I tend to truly agree with Mudpuppy here ... I think 'terror' was very very early instilled and altho it sounds like the 'inner puppy' may be alive and well inside of him, only very very gradual desensitization will likely work  Literally I mean desensitizing so slowly you barely register it as progress.

That early abuse is so easily reinforced because he puts himself in that exact position -- he's giving off any signals he can to make YOU think he's 'ok' (so he'll get left alone). 

It has taken us THREE and A HALF YEARS to desensitize Billy to the damage done just prior to our getting him.  It wasn't long term abuse -- it was one situation where he was fostered, but because it was so associated with incredibly severe pain (his ears were grossly infected and the little she-devil who hurt him apparently went for the ears) it made such a lasting impression. 

BUT .. I say that to say this ... we have made progress.  HUGE progress.  I will never ever trust him in certain situations.  But he has made enormous progress.  So will a stranger ever be able to touch your dog?  Depends ...

I grieved over Billy's problems for a long time.  This was a dog we adopted specifically to do pet therapy.  The rescue group didn't want to give him to us BECAUSE ***we did NOT have kids***.  They had marked him as "loving kids" ... and then they gave him to a woman to foster who fostered emotionally handicapped children and it wasn't properly supervised. 
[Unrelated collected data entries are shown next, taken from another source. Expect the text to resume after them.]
(** * Provisioning fixtures of robottelo: a shallow embedding

    The development follows [pytest_fixtures/component/provision_pxe.py].
    Every fixture of that module talks to systems outside the test process
    (the Satellite API, the broker, a remote shell).  A fixture is embedded as
    a computation in a small monad that
    - reads the answers of the outside world from oracles, each of which may
      depend on everything that happened before the call, and
    - records every call together with its answer as an [Event].
    Python exceptions are the [Raise] results of the monad. *)

From Stdlib Require Import ZArith String Ascii List Lia.
From stdpp Require Import base option list strings gmap pretty.

Open Scope string_scope.
Open Scope Z_scope.
Open Scope list_scope.

(** ** Python values, exceptions and results *)

Inductive Exn : Type :=
| AssertionError (msg : string)
| KeyError (key : string)
| IndexError
| ValueError (what : string)
| TypeError (what : string)
| AttributeError (what : string)
| ExternalError (what : string).

Inductive Res (A : Type) : Type :=
| Ok (a : A)
| Raise (e : Exn).
Arguments Ok {A} a.
Arguments Raise {A} e.

Definition is_ok {A} (r : Res A) : bool :=
  match r with Ok _ => true | Raise _ => false end.

(** The values a fixture parameter or a host attribute can hold. *)
Inductive PyVal : Type :=
| PyNone
| PyBool (b : bool)
| PyInt (z : Z)
| PyStr (s : string).

(** [f'{v}'] *)
Definition format (v : PyVal) : string :=
  match v with
  | PyNone => "None"
  | PyBool true => "True"
  | PyBool false => "False"
  | PyInt z => pretty z
  | PyStr s => s
  end.

(** [v == 7] for an integer literal: a string never equals an integer. *)
Definition eq_int (v : PyVal) (n : Z) : bool :=
  match v with
  | PyInt z => Z.eqb z n
  | PyBool b => Z.eqb (if b then 1 else 0) n
  | _ => false
  end.

(** [l.pop()]: the last element and the list without it. *)
Fixpoint pop {A} (l : list A) : option (A * list A) :=
  match l with
  | [] => None
  | [x] => Some (x, [])
  | x :: l' => match pop l' with
               | Some (y, r) => Some (y, x :: r)
               | None => None
               end
  end.

(** ** Remote entities *)

Definition RepoId := positive.
Definition TaskId := string.

Record Repository := { repo_id : RepoId; repo_name : string }.
Record Product := { product_id : positive; product_name : string }.
Record Task := { task_id : TaskId }.
Record TaskStatus := { result : string }.
Record OperatingSystem := { os_id : positive; os_title : string }.
Record ActivationKey := { ak_id : positive; ak_name : string }.
Record ContentView :=
  { cv_id : positive; cv_name : string; repository : list Repository }.
Record Organization := { org_id : positive }.
Record LifecycleEnvironment := { lce_id : positive }.
Record Location := { location_id : positive }.
Record Capsule := { capsule_id : positive }.
Record Domain := { domain_id : positive; domain_name : string }.

(** [packaging.version.Version]: the parsed release and the normalised text. *)
Record PyVersion := { major : Z; minor : Z; version_str : string }.

(** An entry of [constants.REPOS['kickstart']] and one of [constants.REPOS]. *)
Record KickstartEntry :=
  { ks_product : string; ks_name : string; ks_reposet : string; ks_version : string }.
Record RepoEntry :=
  { r_product : string; r_name : string; r_reposet : string; r_releasever : string }.

Inductive RepoKind := Kickstart | Content.

(** The arguments of [enable_rhrepo_and_fetchid]. *)
Record EnableArgs :=
  { basearch : string; e_org_id : positive; e_product : string; e_repo : string;
    e_reposet : string; e_releasever : string }.

(** The keyword arguments of [sat.wait_for_tasks]. *)
Record WaitArgs :=
  { search_query : string; search_rate : option Z; max_tries : option Z;
    poll_timeout : option Z }.

(** The fields handed to [sat.api.Subnet(...)]. *)
Record SubnetFields :=
  { network : string; mask : string; gateway : string; from_ : string; to : string;
    dns_primary : string; dns_secondary : option string;
    boot_mode : string; ipam : string;
    s_location : list Location; s_organization : list Organization;
    dhcp : positive; tftp : positive; template : positive; s_dns : positive;
    httpboot : positive; discovery : positive;
    remote_execution_proxy : list positive; s_domain : list positive }.
Record Subnet := { subnet_id : positive; subnet_fields : SubnetFields }.

Record DomainFields :=
  { d_location : list Location; d_organization : list Organization;
    d_dns : positive; d_name : string }.

(** [broker_data_out]: the keys the fixture reads; [None] is an absent key. *)
Record BrokerDataOut :=
  { provisioning_addr_ipv4 : option string;
    provisioning_upstream_dns : option (list string);
    provisioning_gw_ipv4 : option string;
    provisioning_host_range_start : option string;
    provisioning_host_range_end : option string }.

(** A checked-out host: its name, the broker arguments it was created with and
    its instance attributes ([blank] among them). *)
Record Host :=
  { host_name : string; broker_args : gmap string string; attrs : gmap string PyVal }.

(** What [Broker.__enter__] hands over: the host itself when one host was
    checked out, the list of hosts otherwise. *)
Inductive Checkout : Type :=
| One (host : Host)
| Many (hosts : list Host).

Record CmdResult := { status : Z; stdout : string }.

(** A Satellite ([module_target_sat], [module_discovery_sat.sat]). *)
Record Satellite := { sat_name : string; sat_hostname : string; sat_version : string }.

(** ** Events: every call to the outside world with its answer *)

Inductive Event : Type :=
| EvGenString (s : string)
| EvContentViewCreate (r : Res ContentView)
| EvProductCreate (name : string) (r : Res Product)
| EvRepositoryCreate (p : Product) (url : string) (r : Res Repository)
| EvEnableRepo (k : RepoKind) (name : string) (a : EnableArgs) (r : Res RepoId)
| EvRepositoryRead (id : RepoId) (r : Res Repository)
| EvRepositorySync (repo : Repository) (r : Res Task)
| EvContentViewUpdate (cv : ContentView) (r : Res unit)
| EvWaitForTasks (a : WaitArgs) (r : Res (list TaskStatus))
| EvPoll (id : TaskId) (r : Res TaskStatus)
| EvOperatingSystemSearch (query : string) (r : Res (list OperatingSystem))
| EvOperatingSystemRead (o : OperatingSystem) (r : Res OperatingSystem)
| EvContentViewPublish (cv : ContentView) (r : Res Task)
| EvContentViewSearch (name : string) (r : Res (list ContentView))
| EvActivationKeyCreate (cv : ContentView) (r : Res ActivationKey)
| EvBrokerExecute (args : list (string * string)) (r : Res BrokerDataOut)
| EvDomainCreate (f : DomainFields) (r : Res Domain)
| EvSubnetCreate (f : SubnetFields) (r : Res Subnet)
| EvBrokerCheckout (args : list (string * PyVal)) (r : Res Checkout)
| EvBrokerCheckin (c : Checkout) (r : Res unit)
| EvExecute (hostname : string) (cmd : string) (r : Res CmdResult).

Definition Trace := list Event.

(** ** The monad *)

(** A computation reads the history so far and returns its result with the
    events it added. *)
Definition M (A : Type) : Type := Trace -> Res A * Trace.

Definition ret {A} (a : A) : M A := fun _ => (Ok a, []).
Definition raise {A} (e : Exn) : M A := fun _ => (Raise e, []).
Definition bind {A B} (m : M A) (k : A -> M B) : M B :=
  fun h =>
    match m h with
    | (Ok a, es) => let '(r, es') := k a (h ++ es) in (r, es ++ es')
    | (Raise e, es) => (Raise e, es)
    end.

Notation "'let*' x ':=' m 'in' k" := (bind m (fun x => k))
  (at level 10, x pattern, m at level 100, k at level 200).
Notation "'run' m 'in' k" := (bind m (fun _ => k))
  (at level 10, m at level 100, k at level 200).

(** One call to the outside: ask the oracle, record call and answer. *)
Definition call {A} (oracle : Trace -> Res A) (ev : Res A -> Event) : M A :=
  fun h => let r := oracle h in (r, [ev r]).

(** A library function that may raise and calls nothing outside. *)
Definition lift {A} (r : Res A) : M A := fun _ => (r, []).

(** [assert c, msg] *)
Definition assert (c : bool) (msg : string) : M unit :=
  if c then ret tt else raise (AssertionError msg).

(** [d[key]] on a table of constants *)
Definition getitem {A} (d : string -> option A) (key : string) : M A :=
  match d key with
  | Some a => ret a
  | None => raise (KeyError key)
  end.

(** [l[0]] *)
Definition first {A} (l : list A) : M A :=
  match l with
  | x :: _ => ret x
  | [] => raise IndexError
  end.

(** [for x in l: body], with the loop variables threaded as [s]. *)
Fixpoint for_each {A S} (l : list A) (body : A -> S -> M S) (s : S) : M S :=
  match l with
  | [] => ret s
  | x :: l' => let* s' := body x s in for_each l' body s'
  end.

(** ** The outside world *)

(** Constants and settings of the repository that live outside this module,
    the library functions the fixtures call, and the answers of the remote
    systems.  A remote answer may depend on the whole history of the run. *)
Record World := {
  (* robottelo.constants, robottelo.config.settings *)
  DEFAULT_ARCHITECTURE : string;
  REPOS_kickstart : string -> option KickstartEntry;
  REPOS : string -> option RepoEntry;
  SATCLIENT_REPO : string -> option string;
  (* Python and library functions *)
  int_of_str : string -> Res Z;
  Version : string -> Res PyVersion;
  gen_string : Trace -> string;
  (* Satellite API *)
  content_view_create : Organization -> Trace -> Res ContentView;
  product_create : Organization -> string -> Trace -> Res Product;
  repository_create : Organization -> Product -> string -> Trace -> Res Repository;
  repository_sync : Repository -> Trace -> Res Task;
  enable_rhrepo_and_fetchid : EnableArgs -> Trace -> Res RepoId;
  repository_read : RepoId -> Trace -> Res Repository;
  content_view_update : ContentView -> Trace -> Res unit;
  wait_for_tasks : WaitArgs -> Trace -> Res (list TaskStatus);
  poll : TaskId -> Trace -> Res TaskStatus;
  operating_system_search : string -> Trace -> Res (list OperatingSystem);
  operating_system_read : OperatingSystem -> Trace -> Res OperatingSystem;
  content_view_publish : ContentView -> Trace -> Res Task;
  content_view_search : Organization -> string -> Trace -> Res (list ContentView);
  activation_key_create :
    Organization -> ContentView -> LifecycleEnvironment -> Trace -> Res ActivationKey;
  domain_create : DomainFields -> Trace -> Res Domain;
  subnet_create : SubnetFields -> Trace -> Res Subnet;
  (* remote shell of a Satellite, by host name *)
  execute : string -> string -> Trace -> Res CmdResult;
  (* broker *)
  broker_execute : list (string * string) -> Trace -> Res BrokerDataOut;
  broker_checkout : list (string * PyVal) -> Trace -> Res Checkout;
  broker_checkin : Checkout -> Trace -> Res unit;
  (* settings.provisioning *)
  provisioning_sat_workflow : string;
  provisioning_host_workflow : string;
  vlan_id : string;
  (* ipaddress: the answer for descriptors that are not IPv4, as the texts of
     the network address and of the netmask; [None] is ValueError *)
  ipv6_interface : string -> option (string * string);
}.

(** [int(v)] *)
Definition int (w : World) (v : PyVal) : Res Z :=
  match v with
  | PyInt z => Ok z
  | PyBool b => Ok (if b then 1 else 0)
  | PyStr s => int_of_str w s
  | PyNone => Raise (TypeError "int() argument")
  end.

(** [gen_string('alpha')] *)
Definition gen_alpha (w : World) : M string :=
  fun h => let s := gen_string w h in (Ok s, [EvGenString s]).

(** The [Box(sat=, domain=, subnet=, provisioning_type=)] that
    [module_provisioning_sat] returns. *)
Record ProvisioningSat :=
  { sat : Satellite; domain : Domain; subnet : Subnet; provisioning_type : string }.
We've rehabilitated 3-4 dogs who were absolutely unbelievably terrorized and have had super good luck with it.  But it takes time, and it takes incredibly slow slow desensitization and confidence building. 

I'd work with him on something completely different since he's really good at some forms of obedience.  Tracking or something that will get the 'inner dog' all excited ... something he can 'do' without having to have his success hinge on "come".